TASK DESCRIPTION:
Copy every line of the records below where the word "configuration" occurs.

DATASET ENTRIES:
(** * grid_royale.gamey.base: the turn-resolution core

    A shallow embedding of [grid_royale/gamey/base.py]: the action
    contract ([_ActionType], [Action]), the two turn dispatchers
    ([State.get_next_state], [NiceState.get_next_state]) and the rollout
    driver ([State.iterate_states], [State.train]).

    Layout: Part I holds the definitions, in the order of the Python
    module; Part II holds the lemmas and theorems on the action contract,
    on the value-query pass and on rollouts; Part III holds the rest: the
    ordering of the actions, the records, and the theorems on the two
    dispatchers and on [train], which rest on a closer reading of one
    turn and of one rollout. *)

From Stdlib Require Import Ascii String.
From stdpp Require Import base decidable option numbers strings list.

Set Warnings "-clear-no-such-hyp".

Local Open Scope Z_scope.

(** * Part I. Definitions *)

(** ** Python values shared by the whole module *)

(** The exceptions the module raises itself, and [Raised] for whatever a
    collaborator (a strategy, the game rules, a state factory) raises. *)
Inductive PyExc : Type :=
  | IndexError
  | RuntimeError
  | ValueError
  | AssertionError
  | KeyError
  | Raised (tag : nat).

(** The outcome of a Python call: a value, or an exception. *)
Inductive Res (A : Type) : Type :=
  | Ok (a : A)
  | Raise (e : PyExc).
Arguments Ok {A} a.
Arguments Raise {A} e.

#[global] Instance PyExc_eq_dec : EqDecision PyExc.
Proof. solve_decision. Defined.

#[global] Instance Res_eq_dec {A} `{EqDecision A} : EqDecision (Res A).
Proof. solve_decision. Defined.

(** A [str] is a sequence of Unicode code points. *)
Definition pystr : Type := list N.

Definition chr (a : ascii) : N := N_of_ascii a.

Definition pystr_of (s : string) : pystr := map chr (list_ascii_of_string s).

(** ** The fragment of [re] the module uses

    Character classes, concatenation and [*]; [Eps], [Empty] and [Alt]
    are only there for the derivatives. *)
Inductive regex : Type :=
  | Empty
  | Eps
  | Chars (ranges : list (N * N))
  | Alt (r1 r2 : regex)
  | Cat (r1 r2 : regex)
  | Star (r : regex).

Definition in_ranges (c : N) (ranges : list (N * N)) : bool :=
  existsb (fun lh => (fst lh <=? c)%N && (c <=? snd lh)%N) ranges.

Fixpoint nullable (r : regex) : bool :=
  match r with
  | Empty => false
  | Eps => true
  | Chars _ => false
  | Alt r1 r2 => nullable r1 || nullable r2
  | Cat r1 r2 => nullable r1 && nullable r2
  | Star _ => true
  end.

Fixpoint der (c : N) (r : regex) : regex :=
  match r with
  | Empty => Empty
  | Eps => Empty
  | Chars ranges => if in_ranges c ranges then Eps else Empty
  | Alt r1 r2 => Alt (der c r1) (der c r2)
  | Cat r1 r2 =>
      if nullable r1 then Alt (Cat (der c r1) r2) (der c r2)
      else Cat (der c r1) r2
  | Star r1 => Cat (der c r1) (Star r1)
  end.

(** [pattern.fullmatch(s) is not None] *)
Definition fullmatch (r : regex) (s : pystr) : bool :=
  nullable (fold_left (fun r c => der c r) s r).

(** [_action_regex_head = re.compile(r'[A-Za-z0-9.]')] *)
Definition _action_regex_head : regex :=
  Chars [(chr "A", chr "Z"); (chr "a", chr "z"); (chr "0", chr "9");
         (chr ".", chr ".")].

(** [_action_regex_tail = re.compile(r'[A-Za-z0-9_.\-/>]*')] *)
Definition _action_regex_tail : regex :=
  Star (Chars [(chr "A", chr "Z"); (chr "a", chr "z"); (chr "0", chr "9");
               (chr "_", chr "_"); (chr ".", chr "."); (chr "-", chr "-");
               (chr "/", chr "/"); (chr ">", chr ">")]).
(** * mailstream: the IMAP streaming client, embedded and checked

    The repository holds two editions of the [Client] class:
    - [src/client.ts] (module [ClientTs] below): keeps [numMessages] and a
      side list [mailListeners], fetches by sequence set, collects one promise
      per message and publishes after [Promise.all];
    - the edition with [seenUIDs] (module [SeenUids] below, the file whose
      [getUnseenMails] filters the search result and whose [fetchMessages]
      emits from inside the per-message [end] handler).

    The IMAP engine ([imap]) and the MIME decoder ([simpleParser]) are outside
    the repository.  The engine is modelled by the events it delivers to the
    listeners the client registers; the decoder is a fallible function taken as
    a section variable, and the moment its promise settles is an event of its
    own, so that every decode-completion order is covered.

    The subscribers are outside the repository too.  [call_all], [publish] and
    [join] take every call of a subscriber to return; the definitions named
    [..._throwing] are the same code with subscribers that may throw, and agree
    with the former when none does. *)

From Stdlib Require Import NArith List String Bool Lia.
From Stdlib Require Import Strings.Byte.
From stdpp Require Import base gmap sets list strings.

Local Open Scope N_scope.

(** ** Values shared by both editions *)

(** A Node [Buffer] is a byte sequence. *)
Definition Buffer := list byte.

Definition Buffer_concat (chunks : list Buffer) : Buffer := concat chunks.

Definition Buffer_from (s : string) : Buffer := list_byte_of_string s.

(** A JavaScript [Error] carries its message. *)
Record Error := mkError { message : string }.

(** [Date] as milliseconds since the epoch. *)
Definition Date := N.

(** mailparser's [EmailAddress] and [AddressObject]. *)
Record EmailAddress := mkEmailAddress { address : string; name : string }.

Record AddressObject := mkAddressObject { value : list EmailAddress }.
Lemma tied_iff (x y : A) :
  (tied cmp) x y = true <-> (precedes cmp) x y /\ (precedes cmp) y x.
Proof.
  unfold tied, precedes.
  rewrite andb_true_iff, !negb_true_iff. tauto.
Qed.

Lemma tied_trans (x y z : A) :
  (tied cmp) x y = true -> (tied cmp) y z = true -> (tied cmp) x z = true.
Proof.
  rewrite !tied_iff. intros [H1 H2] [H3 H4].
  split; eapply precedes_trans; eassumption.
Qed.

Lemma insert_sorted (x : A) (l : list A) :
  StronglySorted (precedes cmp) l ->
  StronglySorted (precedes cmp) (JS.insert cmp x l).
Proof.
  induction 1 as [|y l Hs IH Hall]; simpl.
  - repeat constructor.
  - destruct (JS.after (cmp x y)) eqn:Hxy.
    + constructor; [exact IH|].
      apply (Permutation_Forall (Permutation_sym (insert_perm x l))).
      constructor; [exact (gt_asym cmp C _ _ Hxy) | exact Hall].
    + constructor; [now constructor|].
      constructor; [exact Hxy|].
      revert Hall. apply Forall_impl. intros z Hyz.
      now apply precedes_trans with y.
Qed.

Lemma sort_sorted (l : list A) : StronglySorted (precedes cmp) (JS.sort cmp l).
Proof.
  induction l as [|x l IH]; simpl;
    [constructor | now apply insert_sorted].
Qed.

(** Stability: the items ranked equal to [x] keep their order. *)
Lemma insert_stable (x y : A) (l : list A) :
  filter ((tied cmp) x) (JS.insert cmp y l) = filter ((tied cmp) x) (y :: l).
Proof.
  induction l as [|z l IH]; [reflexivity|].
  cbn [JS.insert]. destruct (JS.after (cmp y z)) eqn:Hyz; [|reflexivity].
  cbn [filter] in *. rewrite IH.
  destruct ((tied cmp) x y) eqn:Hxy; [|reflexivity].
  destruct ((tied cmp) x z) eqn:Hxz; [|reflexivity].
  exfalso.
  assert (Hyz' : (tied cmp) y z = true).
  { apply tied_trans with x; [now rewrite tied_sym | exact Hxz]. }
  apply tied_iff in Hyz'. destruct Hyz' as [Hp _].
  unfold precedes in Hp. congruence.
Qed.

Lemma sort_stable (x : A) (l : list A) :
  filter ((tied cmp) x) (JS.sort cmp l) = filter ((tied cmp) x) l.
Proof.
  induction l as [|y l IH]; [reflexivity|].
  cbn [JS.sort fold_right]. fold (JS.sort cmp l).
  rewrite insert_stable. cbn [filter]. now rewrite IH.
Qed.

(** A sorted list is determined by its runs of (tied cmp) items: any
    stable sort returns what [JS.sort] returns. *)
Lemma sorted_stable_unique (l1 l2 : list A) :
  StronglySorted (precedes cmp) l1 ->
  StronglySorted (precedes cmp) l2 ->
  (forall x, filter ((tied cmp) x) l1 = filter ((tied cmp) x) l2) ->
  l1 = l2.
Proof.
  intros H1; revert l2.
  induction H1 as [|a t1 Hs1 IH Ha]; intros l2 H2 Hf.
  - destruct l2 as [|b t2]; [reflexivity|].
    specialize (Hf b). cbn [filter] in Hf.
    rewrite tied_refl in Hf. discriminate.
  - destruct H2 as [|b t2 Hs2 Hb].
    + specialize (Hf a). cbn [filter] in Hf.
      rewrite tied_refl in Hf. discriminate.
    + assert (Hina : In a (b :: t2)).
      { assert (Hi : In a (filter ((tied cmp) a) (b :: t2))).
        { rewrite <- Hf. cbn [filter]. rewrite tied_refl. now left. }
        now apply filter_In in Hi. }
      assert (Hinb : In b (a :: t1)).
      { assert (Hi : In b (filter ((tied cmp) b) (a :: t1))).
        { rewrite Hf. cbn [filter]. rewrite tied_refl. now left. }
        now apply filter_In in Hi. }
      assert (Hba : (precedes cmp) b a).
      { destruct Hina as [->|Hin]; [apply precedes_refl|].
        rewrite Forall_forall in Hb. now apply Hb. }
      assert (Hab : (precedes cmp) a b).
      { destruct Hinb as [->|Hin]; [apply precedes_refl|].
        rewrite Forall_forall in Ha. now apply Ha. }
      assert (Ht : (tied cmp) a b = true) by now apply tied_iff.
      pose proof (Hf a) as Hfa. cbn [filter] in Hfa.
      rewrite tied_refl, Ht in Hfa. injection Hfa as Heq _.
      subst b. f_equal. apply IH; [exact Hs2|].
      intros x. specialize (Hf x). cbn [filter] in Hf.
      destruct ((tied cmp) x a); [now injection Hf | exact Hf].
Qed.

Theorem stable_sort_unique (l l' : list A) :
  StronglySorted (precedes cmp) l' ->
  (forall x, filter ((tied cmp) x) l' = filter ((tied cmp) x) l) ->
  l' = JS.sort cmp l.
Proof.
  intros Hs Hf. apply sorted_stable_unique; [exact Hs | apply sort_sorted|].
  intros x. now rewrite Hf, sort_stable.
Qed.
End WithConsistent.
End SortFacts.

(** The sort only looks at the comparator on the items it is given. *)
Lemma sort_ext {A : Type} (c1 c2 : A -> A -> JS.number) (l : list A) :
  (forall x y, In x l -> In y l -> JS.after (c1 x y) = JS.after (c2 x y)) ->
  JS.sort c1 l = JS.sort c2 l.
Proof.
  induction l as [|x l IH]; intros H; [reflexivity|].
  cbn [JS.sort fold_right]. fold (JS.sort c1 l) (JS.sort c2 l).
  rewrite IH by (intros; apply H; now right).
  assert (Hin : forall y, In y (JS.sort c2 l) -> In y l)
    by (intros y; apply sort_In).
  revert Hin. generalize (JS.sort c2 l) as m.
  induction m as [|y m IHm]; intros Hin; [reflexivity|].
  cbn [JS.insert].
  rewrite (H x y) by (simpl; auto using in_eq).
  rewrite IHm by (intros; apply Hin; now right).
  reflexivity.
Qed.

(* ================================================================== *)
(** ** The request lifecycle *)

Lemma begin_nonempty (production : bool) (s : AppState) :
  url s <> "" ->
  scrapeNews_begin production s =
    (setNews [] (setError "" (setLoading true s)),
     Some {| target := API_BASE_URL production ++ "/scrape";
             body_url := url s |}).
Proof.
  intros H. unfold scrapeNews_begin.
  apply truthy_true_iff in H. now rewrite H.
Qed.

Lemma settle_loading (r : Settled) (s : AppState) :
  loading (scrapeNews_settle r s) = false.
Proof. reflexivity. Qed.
---
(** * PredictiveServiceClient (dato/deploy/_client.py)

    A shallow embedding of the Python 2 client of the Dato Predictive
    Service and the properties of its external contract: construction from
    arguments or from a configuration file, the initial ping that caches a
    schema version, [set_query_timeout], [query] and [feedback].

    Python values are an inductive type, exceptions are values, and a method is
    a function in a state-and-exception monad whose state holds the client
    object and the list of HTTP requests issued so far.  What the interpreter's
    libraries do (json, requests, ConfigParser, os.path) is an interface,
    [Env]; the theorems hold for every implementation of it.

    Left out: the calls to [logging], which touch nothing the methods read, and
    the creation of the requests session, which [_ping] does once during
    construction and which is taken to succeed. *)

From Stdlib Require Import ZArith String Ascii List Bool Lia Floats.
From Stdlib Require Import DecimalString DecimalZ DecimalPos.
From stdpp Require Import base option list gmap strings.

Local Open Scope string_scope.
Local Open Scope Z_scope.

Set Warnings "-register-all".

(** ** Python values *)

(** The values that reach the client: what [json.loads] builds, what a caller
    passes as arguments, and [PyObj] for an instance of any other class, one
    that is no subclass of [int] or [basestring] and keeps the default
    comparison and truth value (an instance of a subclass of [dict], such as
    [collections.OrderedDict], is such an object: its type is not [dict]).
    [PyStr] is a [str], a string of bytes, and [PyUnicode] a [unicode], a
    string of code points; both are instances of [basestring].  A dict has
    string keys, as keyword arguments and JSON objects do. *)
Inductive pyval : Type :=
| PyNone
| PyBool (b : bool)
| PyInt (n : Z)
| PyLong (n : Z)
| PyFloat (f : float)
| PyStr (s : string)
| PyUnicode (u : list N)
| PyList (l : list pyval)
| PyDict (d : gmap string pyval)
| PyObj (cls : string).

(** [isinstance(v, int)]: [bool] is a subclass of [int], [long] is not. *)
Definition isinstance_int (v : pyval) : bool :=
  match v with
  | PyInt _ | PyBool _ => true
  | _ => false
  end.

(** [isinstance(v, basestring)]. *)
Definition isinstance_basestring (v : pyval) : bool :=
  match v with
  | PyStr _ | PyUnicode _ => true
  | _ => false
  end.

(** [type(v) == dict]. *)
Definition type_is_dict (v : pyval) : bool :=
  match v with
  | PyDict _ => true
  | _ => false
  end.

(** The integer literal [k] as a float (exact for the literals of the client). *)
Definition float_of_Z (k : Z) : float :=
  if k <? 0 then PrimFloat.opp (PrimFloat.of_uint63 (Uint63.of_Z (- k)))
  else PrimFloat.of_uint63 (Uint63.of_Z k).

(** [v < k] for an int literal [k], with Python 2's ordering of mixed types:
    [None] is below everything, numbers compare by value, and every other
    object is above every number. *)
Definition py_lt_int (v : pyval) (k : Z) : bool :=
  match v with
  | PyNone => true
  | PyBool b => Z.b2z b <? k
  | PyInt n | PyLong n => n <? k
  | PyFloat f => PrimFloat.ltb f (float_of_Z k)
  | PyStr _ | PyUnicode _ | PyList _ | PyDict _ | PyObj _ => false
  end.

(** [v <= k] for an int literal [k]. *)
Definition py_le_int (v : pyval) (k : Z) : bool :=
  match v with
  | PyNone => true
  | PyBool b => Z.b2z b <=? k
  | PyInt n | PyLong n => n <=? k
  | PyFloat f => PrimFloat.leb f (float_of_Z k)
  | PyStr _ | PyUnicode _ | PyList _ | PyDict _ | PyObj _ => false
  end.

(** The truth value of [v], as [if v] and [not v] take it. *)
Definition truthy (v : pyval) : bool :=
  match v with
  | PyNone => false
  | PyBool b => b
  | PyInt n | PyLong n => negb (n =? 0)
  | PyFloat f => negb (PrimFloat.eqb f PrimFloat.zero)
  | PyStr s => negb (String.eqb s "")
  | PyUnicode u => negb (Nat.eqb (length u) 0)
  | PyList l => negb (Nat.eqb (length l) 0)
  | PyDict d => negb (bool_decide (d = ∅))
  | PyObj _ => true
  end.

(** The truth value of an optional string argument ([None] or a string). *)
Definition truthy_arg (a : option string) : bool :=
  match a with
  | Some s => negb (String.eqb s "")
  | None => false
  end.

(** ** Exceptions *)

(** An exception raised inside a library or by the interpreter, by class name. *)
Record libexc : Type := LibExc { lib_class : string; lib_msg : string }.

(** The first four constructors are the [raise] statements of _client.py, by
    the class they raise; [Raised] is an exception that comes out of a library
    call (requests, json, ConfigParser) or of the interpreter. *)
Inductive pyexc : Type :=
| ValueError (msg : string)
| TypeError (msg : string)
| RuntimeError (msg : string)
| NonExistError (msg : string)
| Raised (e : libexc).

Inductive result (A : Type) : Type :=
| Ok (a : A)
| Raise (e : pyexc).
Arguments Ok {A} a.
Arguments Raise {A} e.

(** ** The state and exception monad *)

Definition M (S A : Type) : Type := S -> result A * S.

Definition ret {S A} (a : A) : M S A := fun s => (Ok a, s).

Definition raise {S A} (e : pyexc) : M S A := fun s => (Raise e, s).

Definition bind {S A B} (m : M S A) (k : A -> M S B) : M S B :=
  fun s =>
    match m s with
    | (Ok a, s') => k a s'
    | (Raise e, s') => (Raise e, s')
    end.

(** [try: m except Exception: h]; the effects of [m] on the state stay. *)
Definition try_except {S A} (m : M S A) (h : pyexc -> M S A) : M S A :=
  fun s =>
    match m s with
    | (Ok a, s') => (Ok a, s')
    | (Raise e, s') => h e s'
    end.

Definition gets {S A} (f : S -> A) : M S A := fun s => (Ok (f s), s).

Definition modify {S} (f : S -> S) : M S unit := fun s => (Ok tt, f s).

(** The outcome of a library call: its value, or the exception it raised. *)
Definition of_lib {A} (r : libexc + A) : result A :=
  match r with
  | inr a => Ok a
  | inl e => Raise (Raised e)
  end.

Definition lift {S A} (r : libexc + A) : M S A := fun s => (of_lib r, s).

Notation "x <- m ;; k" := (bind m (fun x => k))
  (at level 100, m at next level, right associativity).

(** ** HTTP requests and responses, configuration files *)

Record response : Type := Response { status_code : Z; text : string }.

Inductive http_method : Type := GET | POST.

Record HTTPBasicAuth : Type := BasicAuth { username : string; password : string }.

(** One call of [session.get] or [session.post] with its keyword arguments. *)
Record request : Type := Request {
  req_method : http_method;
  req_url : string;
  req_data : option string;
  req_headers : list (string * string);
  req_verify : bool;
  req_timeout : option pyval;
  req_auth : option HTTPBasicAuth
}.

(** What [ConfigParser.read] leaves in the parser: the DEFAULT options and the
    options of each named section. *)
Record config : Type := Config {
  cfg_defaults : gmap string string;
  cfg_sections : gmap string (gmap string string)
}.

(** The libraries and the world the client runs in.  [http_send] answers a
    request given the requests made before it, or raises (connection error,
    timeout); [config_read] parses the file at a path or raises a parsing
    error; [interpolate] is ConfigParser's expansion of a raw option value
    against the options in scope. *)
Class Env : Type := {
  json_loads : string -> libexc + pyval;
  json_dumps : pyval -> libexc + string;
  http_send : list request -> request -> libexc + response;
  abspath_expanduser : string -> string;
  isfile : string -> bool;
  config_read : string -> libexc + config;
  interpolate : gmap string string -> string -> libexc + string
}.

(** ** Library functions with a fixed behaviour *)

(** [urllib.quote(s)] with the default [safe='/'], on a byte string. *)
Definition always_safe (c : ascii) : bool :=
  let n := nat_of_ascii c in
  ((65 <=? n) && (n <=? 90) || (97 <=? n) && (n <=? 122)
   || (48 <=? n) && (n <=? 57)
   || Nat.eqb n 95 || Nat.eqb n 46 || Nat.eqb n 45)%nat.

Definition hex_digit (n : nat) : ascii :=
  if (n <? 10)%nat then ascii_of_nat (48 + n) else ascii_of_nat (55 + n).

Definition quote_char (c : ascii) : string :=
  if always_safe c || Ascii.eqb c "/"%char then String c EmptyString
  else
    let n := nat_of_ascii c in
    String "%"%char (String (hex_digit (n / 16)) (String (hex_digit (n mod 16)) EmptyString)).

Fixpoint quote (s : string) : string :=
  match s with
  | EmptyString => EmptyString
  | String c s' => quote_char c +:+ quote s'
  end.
...
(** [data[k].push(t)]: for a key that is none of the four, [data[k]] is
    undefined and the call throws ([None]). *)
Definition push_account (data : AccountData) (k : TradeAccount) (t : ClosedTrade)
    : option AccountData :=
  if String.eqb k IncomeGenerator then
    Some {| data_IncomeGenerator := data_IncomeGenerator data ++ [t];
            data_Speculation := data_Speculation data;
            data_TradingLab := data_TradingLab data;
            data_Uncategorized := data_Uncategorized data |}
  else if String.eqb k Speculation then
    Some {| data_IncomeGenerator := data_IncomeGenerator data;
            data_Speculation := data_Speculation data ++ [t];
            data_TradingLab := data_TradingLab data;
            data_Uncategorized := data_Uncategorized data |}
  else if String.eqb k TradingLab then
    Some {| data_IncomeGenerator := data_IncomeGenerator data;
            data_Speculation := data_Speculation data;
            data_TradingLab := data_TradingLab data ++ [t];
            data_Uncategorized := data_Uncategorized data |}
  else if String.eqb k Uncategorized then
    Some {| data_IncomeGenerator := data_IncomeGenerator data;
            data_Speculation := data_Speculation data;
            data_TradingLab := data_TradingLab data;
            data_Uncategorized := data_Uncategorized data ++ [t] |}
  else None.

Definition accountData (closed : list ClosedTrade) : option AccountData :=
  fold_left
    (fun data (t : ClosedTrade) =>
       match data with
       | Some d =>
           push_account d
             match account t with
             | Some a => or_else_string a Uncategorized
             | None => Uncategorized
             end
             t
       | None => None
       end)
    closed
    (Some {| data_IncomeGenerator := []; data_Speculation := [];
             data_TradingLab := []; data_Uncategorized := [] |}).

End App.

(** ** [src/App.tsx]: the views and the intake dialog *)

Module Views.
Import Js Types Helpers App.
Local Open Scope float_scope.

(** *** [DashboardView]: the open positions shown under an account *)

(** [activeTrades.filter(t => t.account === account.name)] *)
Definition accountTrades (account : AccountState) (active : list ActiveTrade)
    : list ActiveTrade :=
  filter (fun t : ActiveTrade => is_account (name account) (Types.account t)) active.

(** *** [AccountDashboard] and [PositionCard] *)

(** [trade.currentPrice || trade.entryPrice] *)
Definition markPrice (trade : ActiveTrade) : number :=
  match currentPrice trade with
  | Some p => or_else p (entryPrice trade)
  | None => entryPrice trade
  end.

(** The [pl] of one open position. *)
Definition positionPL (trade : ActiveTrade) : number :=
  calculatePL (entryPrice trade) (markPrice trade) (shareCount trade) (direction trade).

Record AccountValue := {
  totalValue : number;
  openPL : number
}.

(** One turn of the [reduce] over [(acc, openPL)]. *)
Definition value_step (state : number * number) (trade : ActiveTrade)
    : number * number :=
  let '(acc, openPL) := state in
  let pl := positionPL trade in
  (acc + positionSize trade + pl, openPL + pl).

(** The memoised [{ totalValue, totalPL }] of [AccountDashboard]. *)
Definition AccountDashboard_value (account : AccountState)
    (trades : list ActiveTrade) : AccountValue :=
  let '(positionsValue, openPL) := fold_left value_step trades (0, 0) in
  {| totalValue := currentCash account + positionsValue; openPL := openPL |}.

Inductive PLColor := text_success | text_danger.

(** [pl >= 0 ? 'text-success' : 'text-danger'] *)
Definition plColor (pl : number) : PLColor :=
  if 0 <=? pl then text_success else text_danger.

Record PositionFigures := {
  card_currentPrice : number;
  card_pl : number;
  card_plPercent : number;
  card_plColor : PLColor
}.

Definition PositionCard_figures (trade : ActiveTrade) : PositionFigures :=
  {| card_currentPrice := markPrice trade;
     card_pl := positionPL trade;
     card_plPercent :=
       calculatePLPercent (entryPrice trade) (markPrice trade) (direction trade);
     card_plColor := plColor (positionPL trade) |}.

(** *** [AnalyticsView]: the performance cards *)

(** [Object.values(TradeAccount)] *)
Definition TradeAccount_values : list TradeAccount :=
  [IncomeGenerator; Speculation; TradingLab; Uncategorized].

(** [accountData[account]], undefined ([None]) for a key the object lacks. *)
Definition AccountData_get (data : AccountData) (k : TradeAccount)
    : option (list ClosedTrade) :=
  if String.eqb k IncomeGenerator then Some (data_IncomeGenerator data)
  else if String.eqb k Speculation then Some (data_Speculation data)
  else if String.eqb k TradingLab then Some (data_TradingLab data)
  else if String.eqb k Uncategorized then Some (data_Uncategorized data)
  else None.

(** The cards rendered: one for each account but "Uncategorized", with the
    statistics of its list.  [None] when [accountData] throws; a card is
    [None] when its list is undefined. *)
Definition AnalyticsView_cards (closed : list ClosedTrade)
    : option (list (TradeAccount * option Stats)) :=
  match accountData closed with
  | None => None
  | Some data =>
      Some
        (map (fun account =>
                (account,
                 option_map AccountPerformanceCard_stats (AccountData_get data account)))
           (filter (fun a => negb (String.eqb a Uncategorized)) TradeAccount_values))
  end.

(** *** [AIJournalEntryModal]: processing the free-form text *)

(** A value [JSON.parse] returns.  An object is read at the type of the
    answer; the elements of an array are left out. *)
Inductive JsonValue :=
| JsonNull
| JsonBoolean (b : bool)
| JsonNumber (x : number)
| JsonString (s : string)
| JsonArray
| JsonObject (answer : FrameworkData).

SOLUTION TO THIS EXERCISE:
    arguments or from a configuration file, the initial ping that caches a
(** ** HTTP requests and responses, configuration files *)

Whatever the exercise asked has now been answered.